Exactly the lines from the one containing "- apply Z.eqb_eq in H. now subst." through the final line of the listing are to be retyped, and nothing more.

━━━━━ Extracted material

Lemma resolve_from_Some (candidates : list string) (x : A) :
  BrainConnect.resolve_from lookup candidates None = Some x ↔
  ∃ pre u post, candidates = (pre ++ u :: post)%list ∧
                lookup u = Returned (Some x) ∧
                ∀ v, v ∈ pre → ∀ y, lookup v ≠ Returned (Some y).
Proof.
  induction candidates as [|u rest IH]; simpl.
  - split; [discriminate | intros ([|? ?] & ? & ? & ? & _); discriminate].
  - assert (skip : (∀ y, lookup u ≠ Returned (Some y)) →
      (BrainConnect.resolve_from lookup rest None = Some x ↔
       ∃ pre v post, u :: rest = (pre ++ v :: post)%list ∧
                     lookup v = Returned (Some x) ∧
                     ∀ v', v' ∈ pre → ∀ y, lookup v' ≠ Returned (Some y))).
    { intros Hu. rewrite IH. split.
      - intros (pre & v & post & -> & Hv & Hpre). exists (u :: pre), v, post.
        split; [reflexivity|]. split; [assumption|].
        intros v' Hv'. apply elem_of_cons in Hv' as [->|Hv']; auto.
      - intros ([|u' pre] & v & post & E & Hv & Hpre); simpl in E;
          injection E as <- ->.
        + exfalso. exact (Hu x Hv).
        + exists pre, v, post. split; [reflexivity|]. split; [assumption|].
          intros v' Hv'. apply Hpre. now right. }
    destruct (lookup u) as [[y|]|e] eqn:E.
    + split.
      * intros [= ->]. exists [], u, rest. split; [reflexivity|].
        split; [assumption|]. intros v Hv. inversion Hv.
      * intros ([|u' pre] & v & post & E' & Hv & Hpre); simpl in E';
          injection E' as <- ->.
        -- congruence.
        -- exfalso. apply (Hpre u ltac:(left) y E).
    + apply skip. congruence.
    + apply skip. congruence.
Qed.

End Resolver.

Section SetResolver.

Lemma lookup_in_Some (available : gset string) (u x : string) :
  lookup_in available u = Returned (Some x) ↔ u = x ∧ u ∈ available.
Proof.
  unfold lookup_in. destruct (decide (u ∈ available)); split.
  - intros [= ->]. now split.
  - now intros [-> _].
  - discriminate.
  - now intros [_ ?].
Qed.

(** On a set of available UUIDs the loop returns the first candidate, in
    candidate order, that is in the set. *)
Lemma resolve_set_first (available : gset string) (candidates : list string) :
  first_matching (λ u, u ∈ available) candidates
    (BrainConnect.resolve (lookup_in available) candidates).
Proof.
  unfold BrainConnect.resolve.
  destruct (BrainConnect.resolve_from (lookup_in available) candidates None) as [x|] eqn:E.
  - apply resolve_from_Some in E as (pre & u & post & -> & Hu & Hpre).
    apply lookup_in_Some in Hu as [-> Hu]. exists pre, post.
    split; [reflexivity|]. split; [assumption|].
    intros v Hv Hin. apply (Hpre v Hv v). now apply lookup_in_Some.
  - intros v Hv Hin. apply (proj1 (resolve_from_None _ _) E v Hv v).
    now apply lookup_in_Some.
Qed.

Lemma find_known_service_first (services : list BleakGATTService) :
  first_matching (λ s, uuid s ∈ Connect.POSSIBLE_SERVICE_UUIDS) services
    (Connect.find_known_service services None).
Proof.
  apply (first_loop (λ s, bool_decide (uuid s ∈ Connect.POSSIBLE_SERVICE_UUIDS))
           _ (λ l, Connect.find_known_service l None)).
  - intros s. apply bool_decide_eq_true.
  - reflexivity.
  - reflexivity.
Qed.

End SetResolver.

(** C4, where it fails: when the peripheral reports 0000ffe0 before
    0000fee9, the service loop of [connect.py] returns 0000ffe0, the first
    service in the peripheral's order, although 0000fee9 is the first
    candidate in list order that is available (and is what the loop of
    [brainconnect.py] returns). *)
Lemma C4_connect_follows_report_order :
  Connect.find_known_service reversed_services None
    = Some (service "0000ffe0-0000-1000-8000-00805f9b34fb") ∧
  BrainConnect.resolve (lookup_in (available_uuids reversed_services))
      BrainConnect.POSSIBLE_SERVICE_UUIDS
    = Some "0000fee9-0000-1000-8000-00805f9b34fb" ∧
  ¬ first_matching (λ u, u ∈ available_uuids reversed_services)
      Connect.POSSIBLE_SERVICE_UUIDS
      (uuid <$> Connect.find_known_service reversed_services None).
Proof.
  split; [reflexivity|]. split; [reflexivity|].
  intros H.
  pose proof (resolve_set_first (available_uuids reversed_services)
                Connect.POSSIBLE_SERVICE_UUIDS) as H'.
  pose proof (first_matching_unique _ _ _ _ H H') as E.
  vm_compute in E. discriminate.
Qed.

(** C4, amended: in [brainconnect.py] resolution scans the candidate list in
    its order and returns the first candidate the peripheral offers, None
    when it offers none of them, also on the empty set, so precedence is the
    candidate list's; a lookup that raises counts as not offered.  In
    [connect.py] the service loop scans the services in the order the
    peripheral reports them and returns the first whose UUID is a candidate,
    None when there is none, so precedence there is the peripheral's. *)
Theorem C4_resolution_precedence :
  (∀ (available : gset string) (candidates : list string),
     first_matching (λ u, u ∈ available) candidates
       (BrainConnect.resolve (lookup_in available) candidates)) ∧
  (∀ candidates : list string,
     BrainConnect.resolve (lookup_in ∅) candidates = None) ∧
  (∀ (A : Type) (lookup : string → outcome (option A)) (candidates : list string),
     match BrainConnect.resolve lookup candidates with
     | Some x =>
         ∃ pre u post, candidates = (pre ++ u :: post)%list ∧
                       lookup u = Returned (Some x) ∧
                       ∀ v, v ∈ pre → ∀ y, lookup v ≠ Returned (Some y)
     | None => ∀ u, u ∈ candidates → ∀ x, lookup u ≠ Returned (Some x)
     end) ∧
  (∀ services : list BleakGATTService,
     first_matching (λ s, uuid s ∈ Connect.POSSIBLE_SERVICE_UUIDS) services
       (Connect.find_known_service services None)) ∧
  Connect.find_known_service [] None = None.
Proof.
  split; [apply resolve_set_first|]. split.
  { intros candidates.
    pose proof (resolve_set_first ∅ candidates) as H.
    destruct (BrainConnect.resolve (lookup_in ∅) candidates) as [x|]; [|reflexivity].
    destruct H as (_ & _ & _ & Hx & _). now apply not_elem_of_empty in Hx. }
  split.
  { intros A lookup candidates. unfold BrainConnect.resolve.
    destruct (BrainConnect.resolve_from lookup candidates None) as [x|] eqn:E.
    - now apply resolve_from_Some.
    - now apply resolve_from_None. }
  split; [apply find_known_service_first | reflexivity].
Qed.

(** With 0000180a and 0000ffe0 offered, 0000180f is skipped and 0000180a,
    earlier in the candidate list than 0000ffe0, is chosen. *)
Lemma C4_resolution_precedence_witness :
  BrainConnect.resolve
    (lookup_in {[ "0000ffe0-0000-1000-8000-00805f9b34fb";
                  "0000180a-0000-1000-8000-00805f9b34fb" ]})
    BrainConnect.POSSIBLE_SERVICE_UUIDS
  = Some "0000180a-0000-1000-8000-00805f9b34fb".
Proof.
  pose proof (proj1 C4_resolution_precedence
                {[ "0000ffe0-0000-1000-8000-00805f9b34fb";
                   "0000180a-0000-1000-8000-00805f9b34fb" ]}
                BrainConnect.POSSIBLE_SERVICE_UUIDS) as H.
  refine (first_matching_unique _ _ _ _ H _).
  exists (take 2 BrainConnect.POSSIBLE_SERVICE_UUIDS),
         (drop 3 BrainConnect.POSSIBLE_SERVICE_UUIDS).
  split; [reflexivity|]. split.
  - apply elem_of_union_r, elem_of_singleton. reflexivity.
  - intros y Hy. rewrite elem_of_union, !elem_of_singleton.
    apply elem_of_cons in Hy as [->|Hy];
      [|apply elem_of_cons in Hy as [->|Hy]; [|inversion Hy]];
      intros [E|E]; discriminate E.
Defined.

(** ** The session handle *)

(** C6, where it fails: with a session active, a second
    [connect_to_device()] does not fail fast.  It connects again, returns
    True and stores the new client in place of the first one, which is
    never disconnected. *)
Lemma C6_second_session_replaces_handle :
  connected_client active_world = Some first_client ∧
  fst (BrainConnect.connect_to_device scenario_transport active_world)
    = Returned true ∧
  connected_client
    (snd (BrainConnect.connect_to_device scenario_transport active_world))
    = Some second_client ∧
  second_client ≠ first_client ∧
  calls (snd (BrainConnect.connect_to_device scenario_transport active_world))
    = (calls active_world ++
       [ CallDiscover; CallConnect second_client; CallGetServices second_client;
         CallStartNotify second_client "0000fee1-0000-1000-8000-00805f9b34fb" ])%list.
Proof. vm_compute. repeat split. discriminate. Qed.

Section Session.
Context (T : transport).

(** The [try] block never raises; it stores its client when it returns True
    and leaves the handle alone otherwise, and what it calls does not
    depend on the handle. *)
Lemma connect_to_device_try_spec (device : BLEDevice) (client : BleakClient) (w : world) :
  ∃ (ok : bool) (made : list call),
    BrainConnect.connect_to_device_try T device client w
    = (Returned ok,
       {| connected_client := if ok then Some client else connected_client w;
          clients_made := clients_made w;
          calls := (calls w ++ made)%list |}) ∧
    ∀ h, BrainConnect.connect_to_device_try T device client (set_connected_client h w)
         = (Returned ok,
            {| connected_client := if ok then Some client else h;
               clients_made := clients_made w;
               calls := (calls w ++ made)%list |}).
Proof.
  unfold BrainConnect.connect_to_device_try, try_except, mbind, io_bind, await, mret, io_ret,
    write_connected_client, set_connected_client, log.
  destruct w as [h0 n cs]. cbn [connected_client clients_made calls].
  destruct (connect T (address device)) as [[]|e1];
    [|exists false, [CallConnect client]; split; [|intros h]; reflexivity].
  destruct (get_services T (address device)) as [services|e2];
    [|exists false, [CallConnect client; CallGetServices client];
      cbn; rewrite <- !app_assoc; split; [|intros h]; reflexivity].
  destruct (BrainConnect.resolve _ BrainConnect.POSSIBLE_SERVICE_UUIDS) as [s|];
    [|exists false, [CallConnect client; CallGetServices client];
      cbn; rewrite <- !app_assoc; split; [|intros h]; reflexivity].
  destruct (BrainConnect.resolve _ BrainConnect.POSSIBLE_CHARACTERISTIC_UUIDS) as [c|];
    [|exists false, [CallConnect client; CallGetServices client];
      cbn; rewrite <- !app_assoc; split; [|intros h]; reflexivity].
  destruct (start_notify T (address device) (char_uuid c)) as [[]|e3];
    [exists true, [CallConnect client; CallGetServices client;
                   CallStartNotify client (char_uuid c)]
    |exists false, [CallConnect client; CallGetServices client;
                    CallStartNotify client (char_uuid c)]];
    (cbn; rewrite <- !app_assoc; split; [|intros h]; reflexivity).
Qed.
(** C2. [Send] returns false exactly when the requested mode exceeds the
    ceiling or no outbound channel is bound, and then performs no channel
    operation and leaves every channel as it was. Otherwise it returns
    true and performs exactly one channel send, of an envelope carrying
    the payload and the requested mode, on the bound channel; as soon as
    that channel has room the call completes with the envelope appended
    to its buffer. The mode of an enqueued envelope never exceeds the
    ceiling it carries, which is the ceiling of the transmitter. *)
Theorem Send_rejects_or_enqueues_one (t : Transmitter) (data : bytes) (m : Z)
    (h : gmap ChanRef Chan) :
  (sr_ret (Send t data m) = false ↔ (maxMode t < m ∨ wt t = None))
  ∧ (sr_ret (Send t data m) = false →
       sr_ops (Send t data m) = [] ∧ Send_run t data m h = Some (false, h))
  ∧ (sr_ret (Send t data m) = true →
       ∃ c e, wt t = Some c ∧ sr_ops (Send t data m) = [ChSend c e]
         ∧ msg e = data ∧ mode e = m
         ∧ maxMode e = maxMode t ∧ mode e ≤ maxMode e
         ∧ ∀ ch, h !! c = Some ch → (length (ch_buf ch) < ch_cap ch)%nat →
             Send_run t data m h = Some (true, <[c := chan_push e ch]> h)).
Proof.
  destruct (Send_cases t data m) as [Hrej|[Hle [c Hc]]].
  - pose proof (Send_rejected t data m Hrej) as E.
    unfold Send_run. rewrite E. simpl. repeat split; auto; done.
  - pose proof (Send_accepted t data m c Hle Hc) as E.
    unfold Send_run. rewrite E. simpl. split; [|split].
    + split; [done|]. intros [?|?]; [lia|congruence].
    + done.
    + intros _. exists c, (envelope t data m). repeat split; auto.
      intros ch Hh Hroom. fold (run_ops [ChSend c (envelope t data m)] h).
      by rewrite (run_ops_single _ _ _ _ Hh Hroom).
Qed.
Definition cells (s : Series) : list cell :=
  match s with
  | Int64Series l => map CInt l
  | Float64Series l => map CFloat l
  | BoolSeries l => map CBool l
  | ObjectSeries l => map CObject l
  end.

(** [pd.isna] of one value. *)
Definition isna (c : cell) : bool :=
  match c with
  | CFloat x => is_nan x
  | CObject None => true
  | _ => false
  end.

(** What [df[key]] evaluates to: a [Series] when one column carries the
    label, a [DataFrame] of the columns that carry it when several do. *)
Inductive selection : Type :=
| Column (s : Series)
| Columns (d : DataFrame).

(** [df[key]]. *)
Definition getitem (df : DataFrame) (key : string) : exn + selection :=
  match List.filter (fun col => String.eqb (fst col) key) df with
  | [] => inl (KeyError key)
  | [(_, s)] => inr (Column s)
  | d => inr (Columns d)
  end.

(** The columns labelled [key] take the series of [values] in turn. *)
Fixpoint assign (df : DataFrame) (key : string) (values : list Series)
  : DataFrame :=
  match df with
  | [] => []
  | (name, s) :: rest =>
      if String.eqb name key then
        match values with
        | v :: vs => (name, v) :: assign rest key vs
        | [] => (name, s) :: assign rest key []
        end
      else (name, s) :: assign rest key values
  end.

(** [df[key] = value], for a value on the frame's own index.  A series
    replaces the columns labelled [key] where they stand, and is appended
    under a new label; a frame (never reached by the program, which
    assigns numeric values only) is assigned column by column. *)
Definition setitem (df : DataFrame) (key : string) (value : selection)
  : DataFrame :=
  match value with
  | Column s =>
      if existsb (fun col => String.eqb (fst col) key) df
      then map (fun col =>
                  if String.eqb (fst col) key then (key, s) else col) df
      else df ++ [(key, s)]
  | Columns d => assign df key (map snd d)
  end.
(** ** A scripted environment *)

(** An operator who accepts every default, next to services that
    answer as the scenario says; used to run the templates on concrete
    inputs. *)
Module Example.

Record scenario : Type := {
  wants_kms : bool;
  keys_offered : list kms_key;
  s3_fails : bool
}.

Definition KMS_QUESTION : string :=
  "Do you wish to encrypt these passwords using KMS?".

Definition scripted (s : scenario) : collaborators unit :=
  {| click_confirm := fun text d w =>
       (Ok (if String.eqb text KMS_QUESTION then wants_kms s else d), w);
     click_prompt := fun _ args w =>
       (Ok (match default args with Some v => v | None => VStr "" end), w);
     clickclick_choice := fun _ options d w =>
       (Ok (match d with
            | Some v => v
            | None => match options with (v, _) :: _ => v | [] => "" end
            end), w);
     requests_get := fun _ w => (Raise (External "ConnectionError"), w);
     get_account_alias := fun w => (Ok "myaccount", w);
     get_vpc_attribute := fun _ _ _ w => (Ok (VStr "172.31.0.0/16"), w);
     get_security_group := fun _ _ w => (Ok None, w);
     describe_instances := fun _ _ w => (Ok [], w);
     list_kms_keys := fun _ w => (Ok (keys_offered s), w);
     encrypt := fun _ _ _ w => (Ok "AQECAHh", w);
     check_s3_bucket := fun _ _ w =>
       (if s3_fails s then Raise (External "S3") else Ok tt, w);
     get_mint_bucket_name := fun _ w => (Ok (VStr "mint-bucket"), w);
     open_for_writing := fun _ w => (Ok tt, w);
     container_text := fun _ => "";
     list_text := fun l => String.concat ", " l |}.

(** No encryption, a working bucket. *)
Definition plain : scenario :=
  {| wants_kms := false; keys_offered := []; s3_fails := false |}.

(** Encryption wanted, and the only key is the one of EBS. *)
Definition no_usable_key : scenario :=
  {| wants_kms := true;
     keys_offered :=
       [ {| KeyId := "1234abcd"; Description := "Default EBS key";
            Arn := "arn:aws:kms:eu-west-1:123:key/1234abcd";
            aliases := ["alias/aws/ebs"] |} ];
     s3_fails := false |}.

(** No encryption, and the bucket check fails. *)
Definition broken_bucket : scenario :=
  {| wants_kms := false; keys_offered := []; s3_fails := true |}.

Definition account : account_info :=
  {| Domain := Some "db.example.org"; VpcID := "vpc-1"; Region := "eu-west-1" |}.

(** The state before the run, for the definition file [file]. *)
Definition start (file : string) : state unit :=
  {| variables := [("definition_file", VStr file)];
     files := [];
     terminal := [];
     entropy := {| draws := fun i => i; pos := 0 |};
     world := tt |}.

(** What a run returned, and the empty mapping if it raised. *)
Definition returned {A : Type} (r : result A * state unit) (fallback : A) : A :=
  match fst r with
  | Ok a => a
  | Raise _ => fallback
  end.

End Example.

(** ** Invariants of the variable mapping *)

(** [m] keeps the property [I] of the variable mapping, whether it
    returns or raises. *)
Definition keeps {W A : Type} (I : dict -> Prop) (m : M W A) : Prop :=
  forall st, I (variables st) -> I (variables (snd (m st))).

(** [s] ends with a dot. *)
Definition ends_with_dot (s : string) : Prop := exists t, s = t ++ ".".

(** The hosted zone is bound to a string that ends with a dot. *)
Definition dotted_zone (d : dict) : Prop :=
  exists s, get "hosted_zone" d = Some (VStr s) /\ ends_with_dot s.

(** ** Further definitions *)

(** The entry kept after [e] has been seen, [best] being the one kept
    before: an entry that satisfies [p] replaces an older one. *)
Definition newer_or_first (p : Registry.tag_entry -> bool)
    (best : option Registry.tag_entry) (e : Registry.tag_entry)
  : option Registry.tag_entry :=
  if p e then
    match best with
    | None => Some e
    | Some b =>
        if String.ltb (Registry.created b) (Registry.created e)
        then Some e else Some b
    end
  else best.

(** The first of the newest entries of [entries] that satisfy [p]. *)
Definition first_newest (p : Registry.tag_entry -> bool)
    (entries : list Registry.tag_entry) : option Registry.tag_entry :=
  fold_left (newer_or_first p) entries None.

(** A property of what the mapping binds to the key [k0]. *)
Definition about (k0 : string) (Q : option value -> Prop) (d : dict) : Prop :=
  Q (get k0 d).

(** [s] with a dot at its end, added when it has none. *)
Definition dotted (s : string) : string :=
  if String.eqb (last_char s) "." then s else s ++ ".".

(** The domain of the account, or [example.com] when it has none or an
    empty one. *)
Definition zone_of (account : account_info) : string :=
  match Domain account with
  | Some d => if String.eqb d "" then "example.com" else d
  | None => "example.com"
  end.

(** The hosted zone is bound to the string [z]. *)
Definition zone_is (z : string) : dict -> Prop :=
  about "hosted_zone" (fun o => o = Some (VStr z)).

(** The keys that the tags of a template name, sections included. *)
Fixpoint node_keys (n : node) : list string :=
  match n with
  | Text _ => []
  | Var k => [k]
  | Section k body | Inverted k body =>
      k :: (fix body_keys (l : list node) : list string :=
              match l with
              | [] => []
              | n' :: l' => (node_keys n' ++ body_keys l')%list
              end) body
  end.

Definition template_keys (template : string) : list string :=
  flat_map node_keys (nodes_of template).

(** [c not in s] for a character [c]. *)
Fixpoint lacks (c : ascii) (s : string) : bool :=
  match s with
  | EmptyString => true
  | String x s' => negb (Ascii.eqb x c) && lacks c s'
  end.

(** The key is bound. *)
Definition bound (k : string) : dict -> Prop :=
  about k (fun o => o <> None).

(** Encryption wanted, and a key of the account can be used. *)
Definition with_kms_key : Example.scenario :=
  {| Example.wants_kms := true;
     Example.keys_offered :=
       [ {| KeyId := "1234abcd"; Description := "Default EBS key";
            Arn := "arn:aws:kms:eu-west-1:123:key/1234abcd";
            aliases := ["alias/aws/ebs"] |};
         {| KeyId := "5678efgh"; Description := "Database passwords";
            Arn := "arn:aws:kms:eu-west-1:123:key/5678efgh";
            aliases := ["alias/spilo"] |} ];
     Example.s3_fails := false |}.

(** The scripted environment of [s] with an operator who answers [t]
    when asked for the instance type. *)
Definition with_instance_type (t : string) (s : Example.scenario)
  : collaborators unit :=
  let base := Example.scripted s in
  {| click_confirm := click_confirm base;
     click_prompt := fun text args w =>
       if String.eqb text "EC2 instance type" then (Ok (VStr t), w)
       else click_prompt base text args w;
     clickclick_choice := clickclick_choice base;
     requests_get := requests_get base;
     get_account_alias := get_account_alias base;
     get_vpc_attribute := get_vpc_attribute base;
     get_security_group := get_security_group base;
     describe_instances := describe_instances base;
     list_kms_keys := list_kms_keys base;
     encrypt := encrypt base;
     check_s3_bucket := check_s3_bucket base;
     get_mint_bucket_name := get_mint_bucket_name base;
     open_for_writing := open_for_writing base;
     container_text := container_text base;
     list_text := list_text base |}.

(** Two computations that do the same on every state. *)
Definition same {W A : Type} (m m' : M W A) : Prop :=
  forall st, m st = m' st.

Definition ZMON_QUESTION : string :=
  "Do you want to allow access to the Spilo nodes from zmon?".

(** The collaborators [c] with an operator who gives the other answer
    to the question on zmon, and the same answers otherwise. *)
Definition contrary_on_zmon {W : Type} (c : collaborators W) : collaborators W :=
  {| click_confirm := fun text d w =>
       if String.eqb text ZMON_QUESTION then
         match click_confirm c text d w with
         | (Ok b, w') => (Ok (negb b), w')
         | (Raise e, w') => (Raise e, w')
         end
       else click_confirm c text d w;
     click_prompt := click_prompt c;
     clickclick_choice := clickclick_choice c;
     requests_get := requests_get c;
     get_account_alias := get_account_alias c;
     get_vpc_attribute := get_vpc_attribute c;
     get_security_group := get_security_group c;
     describe_instances := describe_instances c;
     list_kms_keys := list_kms_keys c;
     encrypt := encrypt c;
     check_s3_bucket := check_s3_bucket c;
     get_mint_bucket_name := get_mint_bucket_name c;
     open_for_writing := open_for_writing c;
     container_text := container_text c;
     list_text := list_text c |}.

(** ** Bodies of the registry's answer *)

(** An entry as the registry sends it: an object that binds [name]
    and [created] to strings. *)
Definition is_tag (j : json) : bool :=
  match getitem j "name", getitem j "created" with
  | Ok (JStr _), Ok (JStr _) => true
  | _, _ => false
  end.

(** A well-formed body: a list of such entries. *)
Definition is_tag_list (body : json) : bool :=
  match body with
  | JArr items => forallb is_tag items
  | _ => false
  end.

(** The reading of "a malformed response body gives the empty string"
    that is tested against the code: whenever the decoded body of an
    OK answer is not a list of tag entries, the result is empty. *)
Definition malformed_body_gives_empty : Prop :=
  forall (container_text : json -> string) (body : json)
         (registry_url address : string),
    is_tag_list body = false ->
    Postgresapp.get_latest_spilo_image container_text
      (fun _ => Ok {| ok := true; json_body := Ok body |})
      registry_url address
    = "".

(** An item without a ['created'] field, or that is no object. *)
Definition lacks_created (j : json) : bool :=
  match getitem j "created" with
  | Ok _ => false
  | Raise _ => true
  end.

(** The malformed bodies on which a step of the [try] block raises,
    whatever else they hold: [null], a boolean, a number, a string or
    an object that is not empty, a list with an item that is not an
    object or has no ['created'] field. *)
Definition trips_the_block (body : json) : bool :=
  match body with
  | JNull | JBool _ | JNum _ => true
  | JStr s => negb (String.eqb s "")
  | JObj fields => match fields with [] => false | _ :: _ => true end
  | JArr items => existsb lacks_created items
  end.

(** ** The files after a run *)



(** Every character of [s] is an ASCII character. *)
Definition is_ascii (s : string) : bool :=
  forallb (fun x => Nat.ltb (nat_of_ascii x) 128) (list_ascii_of_string s).

(* ================================================================== *)
(** * Part II. Properties *)
(* ================================================================== *)

(** ** Dictionaries *)

Lemma value_eqb_eq (a b : value) : value_eqb a b = true <-> a = b.
Proof.
  destruct a, b; simpl; split; intros H; try discriminate; try reflexivity.
  - apply Bool.eqb_prop in H. now subst.
  - injection H as ->. apply Bool.eqb_reflx.
  - apply Z.eqb_eq in H. now subst.
  - injection H as ->. apply Z.eqb_refl.
  - apply String.eqb_eq in H. now subst.
  - injection H as ->. apply String.eqb_refl.
Qed.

━━━━━━━━━━

### Result below:
  - apply Z.eqb_eq in H. now subst.
  - injection H as ->. apply Z.eqb_refl.
  - apply String.eqb_eq in H. now subst.
  - injection H as ->. apply String.eqb_refl.
Qed.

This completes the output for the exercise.